According to the data collected from this site for the past 30 years, we were watching females and juveniles of big brown bats and little brown bats who made this barn their maternity colony. These bats, like all of NH’s bats, are insectivores, eating primarily bugs. They eat a wide range of insects, including midges, flies, moths and beetles. According to small mammal expert, Dr. Joseph Merritt, it is possible for a healthy population of bats to consume 22 pounds or 4,500,000 insects in one night alone. I think about this number, as I sit in the thickening darkness, counting these unique flying mammals, as mosquitoes land on my arms and feast on me. I had always heard that our New England bats eat a lot of mosquitoes but this is just one of the many falsehoods I’ve been told about these amazing creatures.
Bats actually don’t eat that many mosquitos. Instead they feed mainly on swarming insects, like clouds of midges and teeming flies. This bubbling-up of bugs, is easier prey for bats as opposed to mosquitos which generally fly low to the ground and hide in the thick understory.
It makes sense that bats would focus their attention on swarms of flying insects instead of hunting singular bugs buzzing in the bushes. Most insect-hunting bats use echolocation as a way to capture their prey. Bats use sound pulses that are ultrasonic. These sounds are produced in their larynx and released from their nose or mouth. Bats are then able to discriminate essential information from the echoes that return. Using this technique, bats can determine the size, shape, texture and relative motion of their prey as well as the distance to their target. No wonder there is a superhero based on bats!
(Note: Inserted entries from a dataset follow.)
(** X8: at every scroll position, negative ones included, the light-mode
    opacity is between 0.5 and 0.9 and the dark-mode opacity between 0.2
    and 0.8, and the light-mode opacity is the larger of the two. *)
Theorem Header_opacity_range
    (props : Header.HeaderProps) (ref : option nat) (hooks : Header.Hooks)
    (env : gmap string string) :
  exists light dark : Q,
    root_style (Header.Header props ref hooks env)
    = [("--bg-opacity-light", light); ("--bg-opacity-dark", dark)]
    /\ (0.5 <= light <= 0.9)%Q
    /\ (0.2 <= dark <= 0.8)%Q
    /\ (dark < light)%Q.
Proof.
  assert (H072 : (0 < 72)%Q) by reflexivity.
  do 2 eexists. split; [reflexivity|].
  rewrite !(useTransform_share 0 72 H072).
  pose proof (share_unit 0 72 H072 (Header.useScroll_scrollY hooks)) as Hs.
  revert Hs. generalize (Scroll.share 0 72 (Header.useScroll_scrollY hooks)).
  intros p Hp. repeat split; lra.
Qed.
(** ** The order of the items returned by the binary allocator *)

(** C6.  With two items or more, natural numbers for the capacities of
    the items, payoffs that are finite and not negative, and a positive
    capacity, [allocate] returns, and the items it returns are those at
    strictly decreasing positions of the collection: reverse insertion
    order.  The collection itself and the allocator's solution capacity
    are left as they were. *)
Theorem allocate_reverse_insertion_order
    (fuel : nat) (this : Knapsack.t) (h : store) :
  2 <= Knapsack.itemCount this ->
  0 < Knapsack._capacity this ->
  integral_items h (Knapsack._items this) ->
  Knapsack.itemCount this <= fuel ->
  exists allocation this' h' positions,
    Knapsack.allocate fuel this h = Ok (allocation, this', h') /\
    at_positions (Knapsack._items this) positions allocation /\
    strictly_decreasing positions /\
    Knapsack._items this' = Knapsack._items this /\
    Knapsack.solutionCapacity this' = Knapsack.solutionCapacity this.
Proof.
  intros Hcount Hcap Hitems Hfuel. unfold Knapsack.itemCount in *.
  destruct (fill_rows_table (Knapsack._items this) h (Knapsack._capacity this + 1))
    as (value & Hfill & _ & Hvalue).
  pose proof (start_inv h _ _ value Hvalue) as Hstart.
  destruct (backtrack_run h _ _ value Hitems Hvalue _ Hstart)
    as (j & w' & positions & picked & Hj & _ & _ & Hrun & Happ & Hat & _ & Hdec).
  simpl in Hj, Happ.
  unfold Knapsack.allocate.
  destruct (Nat.eqb_neq (length (Knapsack._items this)) 0) as [_ ->]; [|lia].
  destruct (Nat.eqb_neq (Knapsack._capacity this) 0) as [_ ->]; [|lia].
  destruct (Nat.eqb_neq (length (Knapsack._items this)) 1) as [_ ->]; [|lia].
  rewrite Hfill. cbn [mbind result_bind Knapsack._items Knapsack._solutionPayoff].
  rewrite !Nat.add_sub, (Hrun fuel) by lia. cbn [mbind result_bind].
  eexists _, _, _, positions. split; [reflexivity|].
  rewrite Happ. by repeat split.
Qed.

(** On the first problem of the test suite the items returned are those
    at positions 3 and 1. *)
Lemma allocate_reverse_insertion_order_witness :
  exists this' h' positions,
    Knapsack.allocate 4 (binary_of 10 4)
      (store_of [item_with 5 10; item_with 4 40; item_with 6 30; item_with 3 50])
      = Ok ([3; 1], this', h') /\
    at_positions (Knapsack._items (binary_of 10 4)) positions [3; 1] /\
    strictly_decreasing positions.
Proof.
  assert (Hcount : 2 <= Knapsack.itemCount (binary_of 10 4))
    by (vm_compute; lia).
  assert (Hcap : 0 < Knapsack._capacity (binary_of 10 4))
    by (vm_compute; lia).
  assert (Hfuel : Knapsack.itemCount (binary_of 10 4) <= 4)
    by (vm_compute; lia).
  destruct (allocate_reverse_insertion_order 4 (binary_of 10 4) _
              Hcount Hcap integral_items_example Hfuel)
    as (allocation & this' & h' & positions & Hrun & Hat & Hdec & _).
  assert (Hallocation : allocation = [3; 1]).
  { destruct binary_example as (k & s & Hex & _).
    rewrite Hex in Hrun. injection Hrun as Ha _ _. symmetry. exact Ha. }
  subst allocation. exists this', h', positions.
  split; [exact Hrun|]. split; [exact Hat | exact Hdec].
Defined.

(** ** Optimality of the value table *)

Lemma qv_add (a b : number) :
  is_finite a = true -> is_finite b = true ->
  (qv (num_add a b) == qv a + qv b)%Q.
Proof. destruct a, b; try done. intros _ _. simpl. apply Qred_correct. Qed.


Lemma num_eqb_qv (a b : number) :
  is_finite a = true -> is_finite b = true ->
  num_eqb a b = true <-> (qv a == qv b)%Q.
Proof. destruct a, b; try done. intros _ _. apply num_eqb_Fin. Qed.



Lemma finite_nonneg_finite (a : number) :
  Item.finite_nonneg a -> is_finite a = true.
Proof. by intros [H _]. Qed.

Lemma finite_add (a b : number) :
  is_finite a = true -> is_finite b = true -> is_finite (num_add a b) = true.
Proof. by destruct a, b. Qed.

Lemma total_weight_cons (h : store) (r : ref) (items : list ref) :
  total_weight h (r :: items) = weight h r + total_weight h items.
Proof. reflexivity. Qed.

Section Optimal.
Context (cols : nat) (h : store) (items : list ref).
Context (Hitems : integral_items h items).
Local Abbreviation its := (h <$> items).

Lemma item_at (i : nat) (r : ref) :
  items !! i = Some r ->
  Item.capacity (h r) = of_nat (weight h r) /\
  Item.finite_nonneg (Item.payoff (h r)).
Proof.
  intros Hr. pose proof Hitems as Hall. unfold integral_items in Hall.
  rewrite Forall_forall in Hall.
  destruct (Hall r) as [[w Hw] Hp]; [by eapply list_elem_of_lookup_2|].
  split; [|done]. unfold weight. by rewrite Hw, floor_nat_of_nat.
Qed.

Lemma entry_finite (i c : nat) :
  i <= length items -> c < cols -> is_finite (entry cols its i c) = true.
Proof.
  intros. by apply canonical_nonneg_finite, entry_canonical.
Qed.





End Optimal.

(** ** What the backtracking loop picks *)

Lemma num_max_not_r (a b : number) :
  is_finite a = true -> is_finite b = true ->
  num_eqb b (num_max a b) = false -> num_max a b = a.
Proof.
  destruct a as [| | |x], b as [| | |y]; try done. intros _ _.
  unfold num_max. destruct (num_lt (Fin x) (Fin y)); [|done].
  intros H. by rewrite num_eqb_refl_finite in H.
Qed.

Section Accounting.
Context (h0 : store) (items : list ref) (cols : nat) (value : table).
Context (Hitems : integral_items h0 items).
Context (Hvalue : forall i, i <= length items ->
                    value !! i = Some (row_at cols (h0 <$> items) i)).
Local Abbreviation its := (h0 <$> items).
Local Abbreviation inv := (walk_inv h0 items cols).

Lemma total_payoff_finite_in (sel : list ref) :
  Forall (fun r => r ∈ items) sel ->
  is_finite (total Item.payoff h0 sel) = true.
Proof.
  induction 1 as [|r sel Hr _ IH]; [done|]. simpl.
  apply finite_add; [|done].
  pose proof Hitems as Hall. unfold integral_items in Hall.
  rewrite Forall_forall in Hall.
  destruct (Hall r Hr) as [_ Hp]. by apply finite_nonneg_finite.
Qed.
(** The crop of a box that lies to the left of the image. *)
Lemma crop_bbox_left (img : image) (h w x1 y1 x2 y2 : Z) :
  rectangular img h w ->
  0 < h ->
  x1 <= x2 -> x2 < 0 -> - w < x2 ->
  0 <= y1 -> y1 < y2 -> y2 <= h ->
  clamp_bbox img (x1, y1, x2, y2) = (0, y1, x2, y2)
  /\ crop_bbox img (x1, y1, x2, y2) = crop_bbox img (0, y1, w + x2, y2)
  /\ ndarray_size (crop_bbox img (x1, y1, x2, y2))
     = 3 * ((y2 - y1) * (w + x2))
  /\ ndarray_size (crop_bbox img (x1, y1, x2, y2)) <> 0.
Proof.
  intros Hrect Hpos Hx Hneg Hw Hy1 Hy Hy2.
  pose proof Hrect as [Hh Hrows].
  assert (Hclamp : clamp_bbox img (x1, y1, x2, y2) = (0, y1, x2, y2)).
  { unfold clamp_bbox. rewrite (shape2_rectangular img h w Hrect Hpos).
    by rewrite (Z.max_l 0 x1), (Z.max_r 0 y1), (Z.min_r w x2),
      (Z.min_r h y2) by lia. }
  assert (Hsame : crop_bbox img (x1, y1, x2, y2)
                  = crop_bbox img (0, y1, w + x2, y2)).
  { unfold crop_bbox. rewrite Hclamp. unfold clamp_bbox.
    rewrite (shape2_rectangular img h w Hrect Hpos).
    rewrite (Z.max_l 0 0), (Z.max_r 0 y1), (Z.min_r w (w + x2)),
      (Z.min_r h y2) by lia.
    unfold crop_image. apply map_ext_in. intros row Hin.
    assert (Hrow : Z.of_nat (length row) = w).
    { rewrite Forall_forall in Hrows. apply Hrows.
      apply list_elem_of_In in Hin. by eapply py_slice_elem_of. }
    unfold py_slice, slice_bound. rewrite Hrow.
    destruct (Z.ltb_spec x2 0); [|lia].
    destruct (Z.ltb_spec (w + x2) 0); [lia|].
    destruct (Z.ltb_spec 0 0); [lia|].
    by rewrite Z.max_r, (Z.min_l (w + x2)), (Z.add_comm x2 w) by lia. }
  split; [exact Hclamp|]. split; [exact Hsame|].
  destruct (crop_bbox_box img h w 0 y1 (w + x2) y2 Hrect Hpos)
    as (_ & _ & Hsize & _); try lia.
  rewrite Hsame, Hsize. replace (w + x2 - 0) with (w + x2) by lia.
  split; [reflexivity | nia].
Qed.
(* ===== verification/_CoqProject ===== *)
-Q . S2P
Prelude.v
Qser.v
QserLib.v
QserVarint.v
LogicalType.v
GoFmt.v
Values.v
ValuesFacts.v
Vector.v
Chunk.v
CodecGood.v
CodecTypes.v
CodecSafe.v
Codectest.v
RoundtripCells.v
CodecRoundtrip.v
Messages.v
Client.v
Stream.v
Interpolate.v
Json.v
TypeName.v
Corpus.v
Rows.v
RowsTyped.v
Driver.v
WireText.v
Quacktest.v
Bouncer.v
BouncerSteps.v
BouncerCount.v
Proxied.v
(** A length prefix is only trusted once it fits in the remaining bytes. *)
Lemma good_counted {A} n (m : M A) (z : A) :
  good m -> good (fun r => if remaining r <? n then (z, fail ErrTruncated r) else m r).
Proof.
  intros Hm. split; intros; simpl.
  - destruct (_ <? n); simpl; [apply fail_buf|by apply good_buf].
  - destruct (_ <? n); simpl; [|by apply good_bounds].
    rewrite fail_off. split; [by apply fail_in_bounds|lia].
  - destruct (_ <? n); simpl; [unfold fail; by rewrite H|by eapply good_sticky].
  - pose proof (truncates_remaining _ _ H).
    destruct (remaining r' <? n) eqn:E1; [left; apply fail_err|].
    destruct (remaining r <? n) eqn:E2; [blia|]. by apply good_trunc.
Qed.

Lemma good_Bytes : good Bytes.
Proof.
  unfold Bytes. repeat good_step. apply (good_counted _ (Take _)). auto with qser.
Qed.

Lemma good_ListCount : good ListCount.
Proof.
  unfold ListCount. repeat good_step. apply (good_counted _ (ret _)). auto with qser.
Qed.

Lemma good_HugeintVal : good HugeintVal.
Proof. unfold HugeintVal. solve_good. Qed.

#[export] Hint Resolve good_Bool good_Bytes good_ListCount good_HugeintVal : qser.

Lemma good_optField {A} id (m : M A) d : good m -> good (optField id m d).
Proof. intros. unfold optField. solve_good. Qed.

Lemma good_dfields {E A} (e : E) : good (dfail (A := A) e).
Proof. apply good_ret. Qed.

Lemma good_dret {E A} (a : A) : good (dret (E := E) a).
Proof. apply good_ret. Qed.

Lemma good_dlift {E A} (o : outcome E A) : good (dlift o).
Proof. apply good_ret. Qed.

Lemma good_dpanic {E A} : good (dpanic (E := E) (A := A)).
Proof. apply good_ret. Qed.

Lemma good_String : good String_.
Proof. apply good_Bytes. Qed.

Lemma good_Present : good Present.
Proof. apply good_Bool. Qed.

Lemma good_OptionalIdx : good OptionalIdx.
Proof. apply good_Uvarint. Qed.

#[export] Hint Resolve good_optField good_dfields good_dret good_dlift good_dpanic good_String
  good_Present good_OptionalIdx : qser.

(** ** [good]: consequences for a whole document *)

Lemma truncates_new k b : truncates (NewReader (take k b)) (NewReader b).
Proof.
  unfold truncates, NewReader, in_bounds. simpl. repeat split; [|lia].
  exists (drop k b). by rewrite take_drop.
Qed.

(** A document cut before the point up to which [m] reads it sets the sticky
    error. *)
Lemma good_cut {A} (m : M A) b k :
  good m -> (k < off (snd (m (NewReader b))))%nat ->
  err (snd (m (NewReader (take k b)))) <> None.
Proof.
  intros Hm Hk. destruct (good_trunc _ Hm _ _ (truncates_new k b)) as [H|[_ H]]; [done|].
  destruct H as (_ & Ho & _ & Hb). unfold in_bounds in Hb.
  rewrite (good_buf _ Hm), Ho in Hb. simpl in Hb. rewrite length_take in Hb. lia.
Qed.

(** Bytes after the point up to which [m] reads do not matter. *)
Lemma good_extend {A} (m : M A) b t :
  good m -> err (snd (m (NewReader b))) = None ->
  fst (m (NewReader (b ++ t))) = fst (m (NewReader b)) /\
  off (snd (m (NewReader (b ++ t)))) = off (snd (m (NewReader b))).
Proof.
  intros Hm He. pose proof (truncates_new (length b) (b ++ t)) as Ht.
  rewrite take_app_length in Ht.
  destruct (good_trunc _ Hm _ _ Ht) as [H|[H1 H2]]; [done|].
  split; [done|]. by destruct H2 as (_ & -> & _).
Qed.

(** ** [yields] *)

Lemma yields_ret {A} (a : A) (Q : A -> Prop) : Q a -> yields (ret a) Q.
Proof. intros H r. done. Qed.

Lemma yields_bind {A B} (m : M A) (k : A -> M B) (P : A -> Prop) (Q : B -> Prop) :
  yields m P -> (forall a, P a -> yields (k a) Q) -> yields (bind m k) Q.
Proof.
  intros Hm Hk r. unfold bind. pose proof (Hm r) as H. destruct (m r) as [a r1]. by apply Hk.
Qed.

Lemma yields_true {A} (m : M A) : yields m (fun _ => True).
Proof. done. Qed.

Lemma yields_weaken {A} (m : M A) (P Q : A -> Prop) :
  yields m P -> (forall a, P a -> Q a) -> yields m Q.
Proof. intros Hm H r. auto. Qed.

Lemma dyields_dret {E A} (a : A) (Q : A -> Prop) : Q a -> dyields (dret (E := E) a) Q.
Proof. intros H r. done. Qed.

Lemma dyields_dfail {E A} (e : E) (Q : A -> Prop) : dyields (dfail e) Q.
Proof. intros r. done. Qed.

Lemma dyields_dlift {E A} (o : outcome E A) (Q : A -> Prop) : okP Q o -> dyields (dlift o) Q.
Proof. intros H r. done. Qed.

Lemma dyields_dbind {E A B} (m : D E A) (k : A -> D E B) (P : A -> Prop) (Q : B -> Prop) :
  dyields m P -> (forall a, P a -> dyields (k a) Q) -> dyields (dbind m k) Q.
Proof.
  intros Hm Hk. apply yields_bind with (okP P); [done|].
  intros [a|e|] H; [by apply Hk| |done]. intros r. done.
Qed.

Lemma dyields_bind {E A B} (m : M A) (k : A -> D E B) (P : A -> Prop) (Q : B -> Prop) :
  yields m P -> (forall a, P a -> dyields (k a) Q) -> dyields (bind m k) Q.
Proof. apply yields_bind. Qed.

Lemma dyields_drepeat {E A} n (m : D E A) (P : A -> Prop) :
  dyields m P -> dyields (drepeat n m) (fun l => length l = n /\ Forall P l).
Proof.
  intros Hm. induction n as [|n IH]; simpl; [by apply dyields_dret|].
  eapply dyields_dbind; [done|]. intros a Ha. eapply dyields_dbind; [done|].
  intros l [Hl Hf]. apply dyields_dret. simpl. split; [lia|by constructor].
Qed.

Lemma yields_mrepeat {A} n (m : M A) (P : A -> Prop) :
  yields m P -> yields (mrepeat n m) (fun l => length l = n /\ Forall P l).
Proof.
  intros Hm. induction n as [|n IH]; simpl; [by apply yields_ret|].
  eapply yields_bind; [done|]. intros a Ha. eapply yields_bind; [done|].
  intros l [Hl Hf]. apply yields_ret. simpl. split; [lia|by constructor].
Qed.

Lemma lor_in_u w a b : 0 <= w -> in_u w a -> in_u w b -> in_u w (Z.lor a b).
Proof.
  intros Hw Ha Hb. rewrite <- (uwrap_small w a Ha), <- (uwrap_small w b Hb).
  unfold uwrap. rewrite <- !Z.land_ones, <- Z.land_lor_distr_l, Z.land_ones by done.
  by apply uwrap_in.
Qed.

Lemma in_u_0 w : 0 <= w -> in_u w 0.
Proof. intros. unfold in_u. split; [lia|apply Z.pow_pos_nonneg; lia]. Qed.

Lemma binary_Uvarint_in l i x s : in_u 64 x -> in_u 64 (fst (binary_Uvarint l i x s)).
Proof.
  revert i x s. induction l as [|b l IH]; intros i x s Hx; simpl; [by apply in_u_0|].
  destruct (i =? 10); [by apply in_u_0|]. destruct (ub b <? 128).
  - destruct (_ && _); simpl; [by apply in_u_0|]. apply lor_in_u; try done. by apply uwrap_in.
  - apply IH. apply lor_in_u; try done. by apply uwrap_in.
Qed.

Lemma yields_Uvarint : yields Uvarint (in_u 64).
Proof.
  intros r. unfold Uvarint. destruct (failed r); [by apply in_u_0|].
  pose proof (binary_Uvarint_in (rest r) 0 0 0 (in_u_0 64 ltac:(lia))) as H.
  destruct (binary_Uvarint _ _ _ _) as [v n]; simpl in H.
  destruct (n =? 0); [by apply in_u_0|]. destruct (n <? 0); [by apply in_u_0|done].
Qed.

Lemma svarint_in l i v s r : in_s 64 (fst (svarint_loop l i v s r)).
Proof.
  assert (in_s 64 0) by (unfold in_s; simpl; lia).
  revert i v s r. induction l as [|b l IH]; intros; simpl; [done|].
  destruct (i =? 10); [done|]. destruct (_ =? 0); [by apply swrap_in|apply IH].
Qed.

Lemma yields_Svarint : yields Svarint (in_s 64).
Proof.
  intros r. unfold Svarint. destruct (failed r); [simpl; unfold in_s; simpl; lia|apply svarint_in].
Qed.

Lemma yields_ListCount : yields ListCount (fun n => 0 <= n).
Proof.
  unfold ListCount. eapply yields_bind; [apply yields_Uvarint|]. intros n Hn.
  eapply yields_bind; [apply yields_true|]. intros [e|] _; [by apply yields_ret|].
  intros r. simpl. destruct (_ <? _); simpl; [lia|]. apply Hn.
Qed.

#[export] Hint Resolve yields_Uvarint yields_Svarint yields_ListCount : qser.

(** ** [parses]: composition *)

Lemma reading_remaining r l : reading r l -> remaining r = Z.of_nat (length l).
Proof. intros (_ & Hb & <-). by rewrite rest_length. Qed.

Lemma reading_live r l : reading r l -> failed r = false.
Proof. intros (He & _). by apply failed_false. Qed.

Lemma reading_advance r w tl : reading r (w ++ tl) -> reading (advance (length w) r) tl.
Proof.
  intros Hr. pose proof (reading_remaining _ _ Hr) as Hl. rewrite length_app in Hl.
  destruct Hr as (He & Hb & Hre). repeat split; [done|apply advance_in_bounds; lia|].
  unfold rest, advance in *. simpl. rewrite <- drop_drop, Hre. apply drop_app_length.
Qed.

Lemma reading_new b : reading (NewReader b) b.
Proof. repeat split. unfold in_bounds. simpl. lia. Qed.

Lemma advance_0 r : advance 0 r = r.
Proof. destruct r. unfold advance. simpl. by rewrite Nat.add_0_r. Qed.

Lemma parses_ret {A} (a : A) tl : parses (ret a) [] a tl.
Proof. intros r _. simpl. by rewrite advance_0. Qed.

Lemma parses_bind {A B} (m : M A) (k : A -> M B) w1 w2 a b tl :
  parses m w1 a (w2 ++ tl) -> parses (k a) w2 b tl -> parses (bind m k) (w1 ++ w2) b tl.
Proof.
  intros Hm Hk r Hr. unfold bind. rewrite <- app_assoc in Hr. rewrite Hm by done.
  rewrite Hk by (by apply reading_advance). by rewrite advance_advance, length_app.
Qed.

Lemma parses_dbind {E A B} (m : D E A) (k : A -> D E B) w1 w2 a o tl :
  parses m w1 (Ok a) (w2 ++ tl) -> parses (k a) w2 o tl -> parses (dbind m k) (w1 ++ w2) o tl.
Proof. intros Hm Hk. unfold dbind. eapply parses_bind; [exact Hm|exact Hk]. Qed.

(** A step that consumes nothing. *)
Lemma parses_bind_nil {A B} (m : M A) (k : A -> M B) w a b tl :
  parses m [] a (w ++ tl) -> parses (k a) w b tl -> parses (bind m k) w b tl.
Proof. apply (parses_bind m k []). Qed.

(** A last step after which nothing is consumed. *)
Lemma parses_bind_last {A B} (m : M A) (k : A -> M B) w a b tl :
  parses m w a tl -> parses (k a) [] b tl -> parses (bind m k) w b tl.
Proof. intros. rewrite <- (app_nil_r w). by eapply parses_bind. Qed.

Lemma parses_dbind_last {E A B} (m : D E A) (k : A -> D E B) w a o tl :
  parses m w (Ok a) tl -> parses (k a) [] o tl -> parses (dbind m k) w o tl.
Proof. intros Hm Hk. unfold dbind. eapply parses_bind_last; [exact Hm|exact Hk]. Qed.

Lemma parses_dret {E A} (a : A) tl : parses (dret (E := E) a) [] (Ok a) tl.
Proof. apply parses_ret. Qed.

(** A document that is a whole buffer. *)
Lemma parses_run {A} (m : M A) w a tl :
  parses m w a tl -> m (NewReader (w ++ tl)) = (a, advance (length w) (NewReader (w ++ tl))).
Proof. intros H. apply H. apply reading_new. Qed.

Lemma parses_drepeat {E A B} (m : D E A) (enc : B -> bytes) (val : B -> A) (l : list B) tl :
  (forall x tl, x ∈ l -> parses m (enc x) (Ok (val x)) tl) ->
  parses (drepeat (length l) m) (concat (enc <$> l)) (Ok (val <$> l)) tl.
Proof.
  intros Hm. induction l as [|x l IH]; cbn [length drepeat concat fmap list_fmap];
    [apply parses_dret|].
  eapply parses_dbind; [apply Hm; left|].
  eapply parses_bind_last; [apply IH; intros; apply Hm; by right|]. apply parses_dret.
Qed.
Watching and counting the bats in the fading light as they swoop out of the old barn, I remember back to a time about 25 years ago, when I came to this very barn with Boston University’s bat biologist Dr.Thomas Kunz. Each year he would study several bat colonies in the Monadnock region. He and his researchers would capture bats and band them. I’ll never forget seeing a velvety little brown bat in his gloved hand with its enormous ears and a toothy mouth, opened wide in protest. With its wings folded up, it was impossibly small, like a sliver of fur, no bigger than a palm-sized fuzzy peach. Back then the barn was home to hundreds of little brown and big brown bats. It was a colony capable of eating at least 22 pounds of bugs a night.
But now, even though our count of 271 bats it better than in 2017 when they only counted 80, bats have been decimated by a fungus which results in the deadly white nose syndrome (WNS). According to NH’s Fish and Game Department, by 2012 over 5.7 million bats in the Northeast, including Canada had died from WNS. Not all bats are impacted by this fungal disease but many are including NH’s little brownbats, northern long-eared bats, small footed bats, tri-colored bats and big brown bats. The little brown bat, for example was once the most numerous bats in New Hampshire, but is now listed as state endangered due to WNS.
As I look up into the night sky and see just the slight suggestion of a bat flying over me and my son, I hope there are bats left to count for my son’s children and that they can watch them in the fading light as the bats swish through the summer skies. I’ll be counting on them.
Susie Spikol is the Community Program Director for the Harris Center for Conservation Education in Hancock.